TASK REQUIREMENTS: Quote only the lines from the top of the listing below down to and including the line with "operation, inside a".

######

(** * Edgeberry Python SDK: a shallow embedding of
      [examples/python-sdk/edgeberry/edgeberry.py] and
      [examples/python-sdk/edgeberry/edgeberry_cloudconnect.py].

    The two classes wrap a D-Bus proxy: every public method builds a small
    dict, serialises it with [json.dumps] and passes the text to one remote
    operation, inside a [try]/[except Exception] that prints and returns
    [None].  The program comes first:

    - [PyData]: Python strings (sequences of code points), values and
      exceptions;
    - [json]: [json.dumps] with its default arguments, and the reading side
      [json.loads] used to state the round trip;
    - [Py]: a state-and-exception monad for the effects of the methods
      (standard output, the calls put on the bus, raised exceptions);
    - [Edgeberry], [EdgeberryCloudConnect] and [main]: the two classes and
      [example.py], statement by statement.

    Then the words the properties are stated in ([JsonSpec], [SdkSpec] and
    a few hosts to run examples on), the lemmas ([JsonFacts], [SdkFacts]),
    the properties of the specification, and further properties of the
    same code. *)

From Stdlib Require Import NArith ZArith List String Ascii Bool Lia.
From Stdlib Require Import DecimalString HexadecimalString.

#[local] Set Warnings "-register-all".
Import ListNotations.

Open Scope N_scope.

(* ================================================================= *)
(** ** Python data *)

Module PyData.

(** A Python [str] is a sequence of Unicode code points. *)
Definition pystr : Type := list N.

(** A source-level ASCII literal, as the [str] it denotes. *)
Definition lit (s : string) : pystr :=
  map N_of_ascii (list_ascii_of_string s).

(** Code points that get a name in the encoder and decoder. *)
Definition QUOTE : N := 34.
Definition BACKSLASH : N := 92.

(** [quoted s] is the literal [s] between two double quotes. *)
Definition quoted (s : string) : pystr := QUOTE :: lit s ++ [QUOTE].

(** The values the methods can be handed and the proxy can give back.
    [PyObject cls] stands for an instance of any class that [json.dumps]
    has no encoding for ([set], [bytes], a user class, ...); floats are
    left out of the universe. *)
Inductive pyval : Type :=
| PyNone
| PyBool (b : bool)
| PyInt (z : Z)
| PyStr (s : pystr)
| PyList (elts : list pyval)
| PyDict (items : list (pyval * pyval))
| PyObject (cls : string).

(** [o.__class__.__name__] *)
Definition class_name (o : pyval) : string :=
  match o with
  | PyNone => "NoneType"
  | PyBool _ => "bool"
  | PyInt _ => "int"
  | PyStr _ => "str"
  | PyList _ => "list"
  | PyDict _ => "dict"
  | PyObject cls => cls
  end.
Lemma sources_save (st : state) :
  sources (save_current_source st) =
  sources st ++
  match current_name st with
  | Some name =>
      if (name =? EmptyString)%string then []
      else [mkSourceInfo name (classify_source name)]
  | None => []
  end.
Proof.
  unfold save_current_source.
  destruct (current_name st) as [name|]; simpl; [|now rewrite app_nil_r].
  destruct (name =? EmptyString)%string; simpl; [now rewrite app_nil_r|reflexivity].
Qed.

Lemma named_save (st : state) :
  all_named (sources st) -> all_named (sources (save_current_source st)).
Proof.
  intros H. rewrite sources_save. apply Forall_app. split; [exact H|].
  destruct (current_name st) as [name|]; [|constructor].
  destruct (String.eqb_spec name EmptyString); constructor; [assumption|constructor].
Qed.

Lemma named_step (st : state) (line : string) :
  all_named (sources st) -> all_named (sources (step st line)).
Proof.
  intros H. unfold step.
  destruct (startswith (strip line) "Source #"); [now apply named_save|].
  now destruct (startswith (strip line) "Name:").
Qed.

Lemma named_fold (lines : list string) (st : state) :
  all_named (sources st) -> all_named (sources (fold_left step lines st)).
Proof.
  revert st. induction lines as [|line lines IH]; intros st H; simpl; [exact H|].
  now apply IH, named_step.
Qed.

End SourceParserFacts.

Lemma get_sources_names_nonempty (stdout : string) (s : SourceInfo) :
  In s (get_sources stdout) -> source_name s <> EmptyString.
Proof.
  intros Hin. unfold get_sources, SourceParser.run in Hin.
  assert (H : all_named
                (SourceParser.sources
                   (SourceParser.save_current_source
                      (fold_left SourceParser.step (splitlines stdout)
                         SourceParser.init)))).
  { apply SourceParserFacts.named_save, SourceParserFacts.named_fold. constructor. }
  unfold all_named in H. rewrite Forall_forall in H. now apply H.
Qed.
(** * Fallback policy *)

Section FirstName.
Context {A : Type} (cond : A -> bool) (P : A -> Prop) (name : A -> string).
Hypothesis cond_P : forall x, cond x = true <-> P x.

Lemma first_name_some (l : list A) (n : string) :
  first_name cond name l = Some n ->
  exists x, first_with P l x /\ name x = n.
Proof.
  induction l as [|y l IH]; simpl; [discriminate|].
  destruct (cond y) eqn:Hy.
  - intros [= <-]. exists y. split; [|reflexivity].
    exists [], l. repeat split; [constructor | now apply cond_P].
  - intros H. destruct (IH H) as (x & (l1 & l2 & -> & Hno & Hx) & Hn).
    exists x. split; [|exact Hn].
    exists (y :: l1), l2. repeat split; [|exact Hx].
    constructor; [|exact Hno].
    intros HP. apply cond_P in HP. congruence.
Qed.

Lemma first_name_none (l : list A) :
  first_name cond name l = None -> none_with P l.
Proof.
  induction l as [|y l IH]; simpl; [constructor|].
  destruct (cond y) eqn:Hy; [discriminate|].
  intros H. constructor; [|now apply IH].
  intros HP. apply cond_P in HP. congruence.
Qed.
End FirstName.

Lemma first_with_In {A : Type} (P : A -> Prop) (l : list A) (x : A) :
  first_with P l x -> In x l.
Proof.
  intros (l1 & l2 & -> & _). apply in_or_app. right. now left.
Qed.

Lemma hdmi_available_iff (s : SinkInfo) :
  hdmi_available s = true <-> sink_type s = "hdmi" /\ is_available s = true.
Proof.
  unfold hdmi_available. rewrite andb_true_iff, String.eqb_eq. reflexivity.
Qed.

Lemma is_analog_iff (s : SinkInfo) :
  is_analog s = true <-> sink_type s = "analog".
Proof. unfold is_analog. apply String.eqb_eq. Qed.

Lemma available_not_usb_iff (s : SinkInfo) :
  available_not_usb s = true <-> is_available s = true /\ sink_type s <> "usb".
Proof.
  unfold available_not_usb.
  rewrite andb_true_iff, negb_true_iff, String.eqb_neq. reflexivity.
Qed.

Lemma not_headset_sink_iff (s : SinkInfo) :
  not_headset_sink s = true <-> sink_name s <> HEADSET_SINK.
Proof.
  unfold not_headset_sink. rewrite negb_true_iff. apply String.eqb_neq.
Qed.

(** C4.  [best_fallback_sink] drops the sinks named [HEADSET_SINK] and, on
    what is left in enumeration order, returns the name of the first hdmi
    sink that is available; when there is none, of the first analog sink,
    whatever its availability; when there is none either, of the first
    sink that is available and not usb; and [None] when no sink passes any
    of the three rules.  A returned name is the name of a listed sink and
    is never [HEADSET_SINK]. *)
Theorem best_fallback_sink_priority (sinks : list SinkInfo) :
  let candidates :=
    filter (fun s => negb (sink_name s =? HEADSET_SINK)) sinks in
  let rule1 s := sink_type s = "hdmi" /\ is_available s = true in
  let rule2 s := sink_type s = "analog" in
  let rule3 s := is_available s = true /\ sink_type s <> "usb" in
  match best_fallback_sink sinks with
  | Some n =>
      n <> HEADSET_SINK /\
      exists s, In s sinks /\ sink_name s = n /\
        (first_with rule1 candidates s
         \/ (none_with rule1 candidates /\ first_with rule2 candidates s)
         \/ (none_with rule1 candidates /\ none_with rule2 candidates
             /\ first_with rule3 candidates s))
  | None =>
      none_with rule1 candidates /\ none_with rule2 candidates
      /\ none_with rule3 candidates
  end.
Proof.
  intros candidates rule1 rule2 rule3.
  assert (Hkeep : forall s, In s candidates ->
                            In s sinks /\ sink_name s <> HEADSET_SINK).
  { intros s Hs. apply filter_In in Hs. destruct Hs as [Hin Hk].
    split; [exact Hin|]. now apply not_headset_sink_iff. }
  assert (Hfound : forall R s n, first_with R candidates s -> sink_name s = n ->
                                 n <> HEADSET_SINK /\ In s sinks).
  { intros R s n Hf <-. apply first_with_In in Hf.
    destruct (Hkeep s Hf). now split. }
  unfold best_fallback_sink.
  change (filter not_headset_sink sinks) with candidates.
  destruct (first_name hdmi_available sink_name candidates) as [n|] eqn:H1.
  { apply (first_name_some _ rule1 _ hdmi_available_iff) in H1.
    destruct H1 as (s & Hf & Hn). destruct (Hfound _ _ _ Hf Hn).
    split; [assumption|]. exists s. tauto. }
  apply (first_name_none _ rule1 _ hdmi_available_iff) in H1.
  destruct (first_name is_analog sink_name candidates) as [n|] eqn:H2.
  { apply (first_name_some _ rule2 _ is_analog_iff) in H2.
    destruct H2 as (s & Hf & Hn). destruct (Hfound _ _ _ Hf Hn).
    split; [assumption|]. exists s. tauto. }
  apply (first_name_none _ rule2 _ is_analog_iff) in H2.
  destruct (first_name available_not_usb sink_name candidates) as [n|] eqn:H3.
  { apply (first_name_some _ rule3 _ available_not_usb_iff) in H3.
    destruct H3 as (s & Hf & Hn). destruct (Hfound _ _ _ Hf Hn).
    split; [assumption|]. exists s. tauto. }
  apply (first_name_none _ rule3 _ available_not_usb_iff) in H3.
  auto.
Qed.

######

EXERCISE RESPONSE:
(** * Edgeberry Python SDK: a shallow embedding of
      [examples/python-sdk/edgeberry/edgeberry.py] and
      [examples/python-sdk/edgeberry/edgeberry_cloudconnect.py].

    The two classes wrap a D-Bus proxy: every public method builds a small
    dict, serialises it with [json.dumps] and passes the text to one remote
    operation, inside a [try]/[except Exception] that prints and returns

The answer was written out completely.